Characters. Scrooge is, of course, the central character. He is also a perfect example of the changing character as contrasted with the stationary character. In fact all the other characters remain essentially the same, while Scrooge, who at the beginning is unfriendly and friendless, becomes at the end “as good a friend, as good a master, and as good a man as the good old city knew, or any other good old city, town, or borough in the good old world.” It is difficult to create any kind of character, whether stationary or changing, but the latter is the more difficult. Both demand rare powers of observation and interpretation, but the ascending or descending character demands a knowledge of the chemistry of conduct that only the masters have.

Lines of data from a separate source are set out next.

Lemma store_guards_computed_and_read_only_witness :
  _hasReadOnlyEffect Fixture.names "fullName" = true /\
  exists cfg,
    In ("ro", cfg) [("ro", Build_PropertyConfig true None (Some "changed"))]
    /\ cfg_computed cfg = None /\ cfg_readOnly cfg = true.
Proof.
  split.
  - unfold Fixture.names.
    match goal with
    | |- _hasReadOnlyEffect (Store ?p ?m) _ = true =>
        destruct (@store_guards_computed_and_read_only SpecPath.spec_ops p m)
          as (G & _)
    end.
    eapply G.
    + right. right. right. left. reflexivity.
    + reflexivity.
    + left. discriminate.
  - destruct (@store_guards_computed_and_read_only SpecPath.spec_ops
                [("ro", Build_PropertyConfig true None (Some "changed"))]
                [("changed", fun _ => VUndef)]) as (_ & S).
    apply S. vm_compute. now left.
Defined.

(** ** A write to a property a computed property depends on *)

Section Computed.

Context {P : Path.Ops}.
Variable inst : Registry.


Lemma run_props_observe em id oldProps props ran s :
  forallb (fun kv => forallb (observer_ready inst) (snd kv)) em = true ->
  exists r l lr,
    run_props inst em id oldProps props ran s
    = Ret r (set_log (l ++ log s) (set_lastRun lr s)) /\
    __data (set_log (l ++ log s) (set_lastRun lr s)) = __data s.
Proof.
  intros H. revert ran s.
  induction props as [|p props IH]; intros ran s; cbn [run_props].
  - exists ran, [], (lastRun s). split; [|reflexivity].
    unfold ret. f_equal. destruct s; reflexivity.
  - unfold runEffectsForProperty.
    destruct (lookup (Path.root p) em) as [fxs|] eqn:El.
    + destruct (@run_fxs_observe P inst id p (old_of oldProps p) fxs false s)
        as (r & l & lr & E & _).
      { eapply lookup_forallb with (f := forallb (observer_ready inst));
          eauto. }
      rewrite (bind_step _ _ _ E).
      destruct (IH (r || ran) (set_log (l ++ log s) (set_lastRun lr s)))
        as (r' & l' & lr' & E' & _).
      rewrite E'. exists r', (l' ++ l), lr'. split; [|reflexivity].
      cbn [log set_log set_lastRun]. rewrite <- app_assoc. reflexivity.
    + rewrite bind_ret. apply IH.
Qed.

Lemma runEffects_observe_exact props oldProps s :
  observers_ready inst = true ->
  exists r l lr u,
    runEffects inst OBSERVE props oldProps s
    = Ret r (set_log (l ++ log s) (set_lastRun lr (set_effectUid u s))).
Proof.
  unfold observers_ready, runEffects, effects_of. intros H.
  destruct (__observeEffects inst) as [em|].
  - rewrite bind_gets, bind_modify.
    match goal with
    | |- context [run_props inst em ?id ?o ?p false ?s1] =>
        destruct (@run_props_observe em id o p false s1 H)
          as (r & l & lr & E & _)
    end.
    rewrite E. exists r, l, lr, (S (effectUid s)). reflexivity.
  - exists false, [], (lastRun s), (effectUid s).
    unfold ret. f_equal. apply state_eta.
Qed.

The Cratchits must not be overlooked. Tiny Tim’s “God bless us every one” has at least become the symbol of Christmas benevolence wherever Christmas is celebrated in English-speaking lands.]
STAVE ONE
MARLEY’S GHOST
Marley was dead, to begin with. There is no doubt whatever about that. The register of his burial was signed by the clergyman, the clerk, the undertaker, and the chief mourner. Scrooge signed it. And Scrooge’s name was good upon ’Change for anything he chose to put his hand to.
Old Marley was as dead as a door-nail.
Scrooge knew he was dead? Of course he did. How could it be otherwise? Scrooge and he were partners for I don’t know how many years. Scrooge was his sole executor, his sole administrator, his sole assign, his sole residuary legatee, his sole friend, his sole mourner.